After two years of service, Brian left the Amherstburg Police department in 2001. He had been hired into the OPP as a direct hire.  As it worked out, his new posting was still near his home in southwestern Ontario.  Within the OPP, he found an organization full of opportunities to advance and to develop his leadership skills.  He threw himself into the new job, was quickly promoted, and began to gain new responsibilities. 

Working for the OPP exposed Brian to a number of dangerous and violent incidents. This was part of the job, and he generally found healthy ways to cope with what he was experiencing.  Then one night in 2004, he was called to the scene of an accident out on a dark county highway. Brian recalls the nightmare scene, “I didn’t have any information besides that a van and a pickup had crashed.  I got there.  I checked on the one person–he was fine.  He was waving me towards the van that had rolled.  I climbed into this van not knowing what I was going to find in there. I ended up finding one of my good buddies from school laying there bleeding to death.

“This was my buddy, we still talked a couple times a month, still met up for beers a couple times a year.  You know, we spent a lot of time together in university. He was also doing history, so we had a lot of the same courses.  You know,  skipped out of a lot of the same courses,” Brian says with a chuckle.“ Then when we finished, I went the law way and he pursued advanced business education and did his MBA.  We knew about each other’s families and we kept tabs on each other’s kids.  Having that much of a connection was really the stinger in that one.” 

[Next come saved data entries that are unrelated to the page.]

(* ===== verification/RouteTable.v ===== *)
(** * RouteTable: the XID routing table (elements/xia/xiaxidroutetable.cc)

    The table, its handlers and the forwarding decision.  The pointers of the
    table are each owned by one entry, so that values stand for them; memory
    the code leaks is not modelled. *)

From Stdlib Require Import ZArith Lia Ascii String.
From stdpp Require Import base gmap sets list.
From S2P Require Import Prelude Text ConfParse XiaPath XiaPathOrder XiaPathCodec XidText XiaPathText XiaHeader.

Local Open Scope Z_scope.

#[global] Instance Xid_countable : Countable Xid.
Proof.
  apply (inj_countable' (λ x, (xid_type x, xid_id x)) (λ t, mkXid t.1 t.2)). by intros [].
Defined.

(** ** Ports with a meaning *)

Definition TOTAL_SPECIAL_CASES : Z := 8.
Definition DESTINED_FOR_DISCARD : Z := -1.
Definition DESTINED_FOR_LOCALHOST : Z := -2.
Definition DESTINED_FOR_DHCP : Z := -3.
Definition DESTINED_FOR_BROADCAST : Z := -4.
Definition REDIRECT : Z := -5.
Definition UNREACHABLE : Z := -6.
Definition FALLBACK : Z := -7.

(** ** The table *)

Record XIARouteData := mkRoute { rt_port : Z; rt_flags : Z; rt_nexthop : option Xid }.

Record XIAXIDRouteTable := mkTable {
  _rts : gmap Xid XIARouteData;
  _rtdata : XIARouteData;              (* the default route *)
  _principal_type_enabled : Z;
  _num_ports : Z;
  _local_addr : XIAPath;
  _local_hid : Xid }.

(** The value [configure] parses from the text [BHID]. *)
Definition _bcast_xid : Xid := mkXid (htonl CLICK_XIA_XID_TYPE_HID) (replicate 20 255).

Definition route_configure (local_addr : XIAPath) (num_ports : Z) : res XIAXIDRouteTable :=
  hid ← path_xid local_addr (p_dst local_addr);
  Ok (mkTable ∅ (mkRoute (-1) 0 None) 1 num_ports local_addr hid).

Definition with_rts (t : XIAXIDRouteTable) (m : gmap Xid XIARouteData) : XIAXIDRouteTable :=
  mkTable m (_rtdata t) (_principal_type_enabled t) (_num_ports t) (_local_addr t) (_local_hid t).
Definition with_default (t : XIAXIDRouteTable) (d : XIARouteData) : XIAXIDRouteTable :=
  mkTable (_rts t) d (_principal_type_enabled t) (_num_ports t) (_local_addr t) (_local_hid t).
Definition with_local (t : XIAXIDRouteTable) (a : XIAPath) : XIAXIDRouteTable :=
  mkTable (_rts t) (_rtdata t) (_principal_type_enabled t) (_num_ports t) a (_local_hid t).

Definition set_enabled (t : XIAXIDRouteTable) (e : Z) : XIAXIDRouteTable :=
  mkTable (_rts t) (_rtdata t) e (_num_ports t) (_local_addr t) (_local_hid t).

(** ** Handlers *)

(** [ErrorHandler::error_result], -EINVAL. *)
Definition error_result : Z := -22.

Section handlers.
Variable query_xid : str → option Xid.
Variable query_ip : str → option (list Z).

(** The next hop of a route: none, or an XID that parses and is valid. *)
Definition parse_nexthop (args : list str) : option (option Xid) :=
  match args !! 2%nat with
  | Some (c :: s) =>
      let x := default Xid_undef (cp_xid query_xid query_ip (c :: s)) in
      if xid_valid x then Some (Some x) else None
  | _ => Some None
  end.

(** The route [xid,port,nexthop,flags] is added, or set. *)
Definition set_handler4 (conf : str) (add_mode : bool) (t : XIAXIDRouteTable) : XIAXIDRouteTable * Z :=
  let args := cp_argvec conf in
  let n := length args in
  if decide (n < 2 ∨ 4 < n)%nat then (t, error_result)
  else
    match cp_integer (default [] (args !! 1%nat)) true with
    | None => (t, error_result)
    | Some port =>
        match (if decide (n = 4%nat) then cp_integer (default [] (args !! 3%nat)) false else Some 0) with
        | None => (t, error_result)
        | Some flags =>
            match parse_nexthop args with
            | None => (t, error_result)
            | Some nexthop =>
                let xid_str := default [] (args !! 0%nat) in
                let d := mkRoute port flags nexthop in
                if decide (xid_str = ["-"%char]) then
                  if add_mode && bool_decide (rt_port (_rtdata t) ≠ -1) then (t, error_result)
                  else (with_default t d, 0)
                else
                  match cp_xid query_xid query_ip xid_str with
                  | None => (t, error_result)
                  | Some x =>
                      if add_mode && bool_decide (is_Some (_rts t !! x)) then (t, error_result)
                      else (with_rts t (<[x := d]> (_rts t)), 0)
                  end
            end
        end
    end.

(** The older form [xid port]. *)
Definition set_handler (conf : str) (add_mode : bool) (t : XIAXIDRouteTable) : XIAXIDRouteTable * Z :=
  let '(xid_str, rest) := cp_shift_spacevec conf in
  if decide (xid_str = []) then (t, 0)
  else
    match cp_integer rest true with
    | None => (t, error_result)
    | Some port => set_handler4 (xid_str ++ lit "," ++ print_d port ++ lit ",,0") add_mode t
    end.

Definition remove_handler (xid_str : str) (t : XIAXIDRouteTable) : XIAXIDRouteTable * Z :=
  if decide (xid_str = []) then (t, 0)
  else if decide (xid_str = ["-"%char]) then (with_default t (mkRoute (-1) 0 None), 0)
  else
    match cp_xid query_xid query_ip xid_str with
    | None => (t, error_result)
    | Some x =>
        match _rts t !! x with
        | None => (t, error_result)
        | Some _ => (with_rts t (delete x (_rts t)), 0)
        end
    end.

(** The characters of a buffer before the first NUL. *)
Fixpoint c_chars (s : str) : str :=
  match s with
  | [] => []
  | c :: s => if decide (code c = 0) then [] else c :: c_chars s
  end.

(** An input stream: the characters left, and its state bits. *)
Record ifstream := mkStream { st_rest : str; st_eof : bool; st_fail : bool }.

(** [getline(buf, 1024)].  A line of 1024 characters or more sets the fail bit,
    after which nothing is read any more. *)
Fixpoint getline_loop (room : nat) (s buf : str) {struct s} : str * ifstream :=
  match s with
  | [] => (buf, mkStream [] true (bool_decide (buf = [])))
  | c :: s' =>
      if decide (c = NL) then (buf, mkStream s' false false)
      else match room with
           | O => (buf, mkStream s false true)
           | S room => getline_loop room s' (buf ++ [c])
           end
  end.

Definition getline (i : ifstream) : str * ifstream :=
  if st_fail i || st_eof i then ([], mkStream (st_rest i) (st_eof i) true) else getline_loop 1023 (st_rest i) [].

(** [load_routes_handler] at user level, on the contents of the file. *)
Fixpoint load_loop (fuel : nat) (i : ifstream) (t : XIAXIDRouteTable) : res (XIAXIDRouteTable * Z) :=
  if st_eof i then Ok (t, 0)
  else match fuel with
       | O => Ub OutOfFuel
       | S fuel =>
           let '(buf, i) := getline i in
           if decide (c_chars buf = []) then load_loop fuel i t
           else
             let '(t, e) := set_handler (c_chars buf) true t in
             if decide (e ≠ 0) then Ok (t, -1) else load_loop fuel i t
       end.

Definition load_routes (fuel : nat) (file : str) (t : XIAXIDRouteTable) : res (XIAXIDRouteTable * Z) :=
  load_loop fuel (mkStream file false false) t.
End handlers.

(** A line of the listing, without the newline. *)
Definition route_line (name : str) (d : XIARouteData) : res str :=
  nexthop ← (match rt_nexthop d with Some x => xid_unparse x | None => Ok [] end);
  Ok (name ++ ","%char :: print_d (rt_port d) ++ ","%char :: nexthop ++ ","%char :: print_d (rt_flags d)).

(** [list_routes_handler], with the entries in the order of the hash table. *)
Definition list_routes (entries : list (Xid * XIARouteData)) (t : XIAXIDRouteTable) : res str :=
  default_line ← route_line ["-"%char] (_rtdata t);
  foldM (λ tbl e, x ← xid_unparse e.1; line ← route_line x e.2; Ok (tbl ++ line ++ [NL]))
    (default_line ++ [NL]) entries.

(** ** Forwarding *)

(** The next hop a route names goes into the packet when the route leaves the
    host. *)
Definition route_packet (d : XIARouteData) (p : Packet) : Packet :=
  match rt_nexthop d with
  | Some x =>
      if decide (rt_port d ≠ DESTINED_FOR_LOCALHOST ∧ rt_port d ≠ FALLBACK)
      then set_nexthop_neighbor_xid_anno p x else p
  | None => p
  end.

(** The HID of the sender of a broadcast: the node before the source path's
    last one. *)
Definition source_hid (b : list Z) : res Xid :=
  sp ← src_path b;
  _ ← cgetz (p_nodes sp) (p_dst sp);
  sp ← remove_node sp (Z.to_nat (p_dst sp));
  path_xid sp (p_dst sp).

(** The row of the edges to consider: that of the last visited node, or of the
    source. *)
Definition current_row (b : list Z) : res Z :=
  last ← hdr_last b;
  dnode ← hdr_dnode b;
  Ok (if decide (last < 0) then last + dnode else last).

Definition lookup_route (t : XIAXIDRouteTable) (in_ether_port : Z) (p : Packet)
    : res (XIAXIDRouteTable * Packet * Z) :=
  row ← current_row (p_data p);
  idx ← edge_idx (p_data p) row (XIA_NEXT_PATH_ANNO p);
  if decide (idx = CLICK_XIA_XID_EDGE_UNUSED) then Ok (t, p, rt_port (_rtdata t))
  else
    x ← node_xid (p_data p) idx;
    if decide (_bcast_xid = x) then
      hid ← source_hid (p_data p);
      if decide (_local_hid t = hid) then
        Ok (t, set_nexthop_neighbor_xid_anno p _bcast_xid, DESTINED_FOR_BROADCAST)
      else
        let d := match _rts t !! hid with
                 | Some d => mkRoute in_ether_port (rt_flags d) (rt_nexthop d)
                 | None => mkRoute in_ether_port 0 (Some hid)
                 end in
        Ok (with_rts t (<[hid := d]> (_rts t)), p, DESTINED_FOR_LOCALHOST)
    else
      let d := default (_rtdata t) (_rts t !! x) in
      Ok (t, route_packet d p, rt_port d).

(** An XCMP redirect names the new next hop of a destination. *)
Definition process_xcmp_redirect (t : XIAXIDRouteTable) (p : Packet) : res XIAXIDRouteTable :=
  pay ← payload (p_data p);
  dest ← xid_at (p_data p) (pay + 4);
  newroute ← xid_at (p_data p) (pay + 4 + 24);
  match _rts t !! dest with
  | Some d => Ok (with_rts t (<[dest := mkRoute (rt_port d) (rt_flags d) (Some newroute)]> (_rts t)))
  | None =>
      a ← path_unparse (λ _, []) (_local_addr t);
      s ← xid_unparse dest;
      let port := if contains s a.2 then DESTINED_FOR_LOCALHOST else rt_port (_rtdata t) in
      Ok (with_local (with_rts t (<[dest := mkRoute port 0 (Some newroute)]> (_rts t))) a.1)
  end.

(** What [push] sends, in order: the output port and the packet. *)
Definition route_push (t : XIAXIDRouteTable) (p : Packet) : res (XIAXIDRouteTable * list (Z * Packet)) :=
  let in_ether_port := XIA_PAINT_ANNO p in
  if decide (_principal_type_enabled t = 0) then Ok (t, [(2, p)])
  else if decide (in_ether_port = REDIRECT) then t ← process_xcmp_redirect t p; Ok (t, [])
  else
    r ← lookup_route t in_ether_port p;
    let '(t, p, port) := r in
    let redirect :=
      if decide (port = in_ether_port ∧ in_ether_port ≠ DESTINED_FOR_LOCALHOST ∧ in_ether_port ≠ DESTINED_FOR_DISCARD)
      then [(4, SET_XIA_PAINT_ANNO p ((XIA_PAINT_ANNO p + TOTAL_SPECIAL_CASES) * -1))] else [] in
    let sent :=
      if decide (0 ≤ port) then [(0, SET_XIA_PAINT_ANNO p port)]
      else if decide (port = DESTINED_FOR_LOCALHOST) then [(1, p)]
      else if decide (port = DESTINED_FOR_DHCP) then [(3, SET_XIA_PAINT_ANNO p port)]
      else if decide (port = DESTINED_FOR_BROADCAST) then
        map (λ i, (0, SET_XIA_PAINT_ANNO p i)) (seqZ 0 (_num_ports t + 1))
      else [(2, p)] in
    Ok (t, redirect ++ sent).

There was an unspoken code amongst first responders at the time.  The essence of it is that if you signed up for the job, you need to deal with the consequences.  It didn’t matter if you held your friend while he died, were the one who notified his wife, and led the accident investigation. If you couldn’t hack what you saw on the job, then perhaps you weren’t cut out for the work.  Dealing with the impact of traumatic incidents was done quietly, on your own.  To be seen as weak might even have career-limiting implications. 

“Looking back on it now, I handled it very badly,” Brian says quietly.  “I shouldn’t have forced myself to finish the call.  I should have been asking for a debriefing and talking about it right from the start.  Corporately, it would be handled so much differently now.  Not only myself, but my whole shift would have been removed from the call.  There would have been other officers brought in to deal with it.  The idea of my staying and finishing this call and doing the notification to Mike’s wife and kind of running with things the next two or three days, that wouldn’t happen now.” 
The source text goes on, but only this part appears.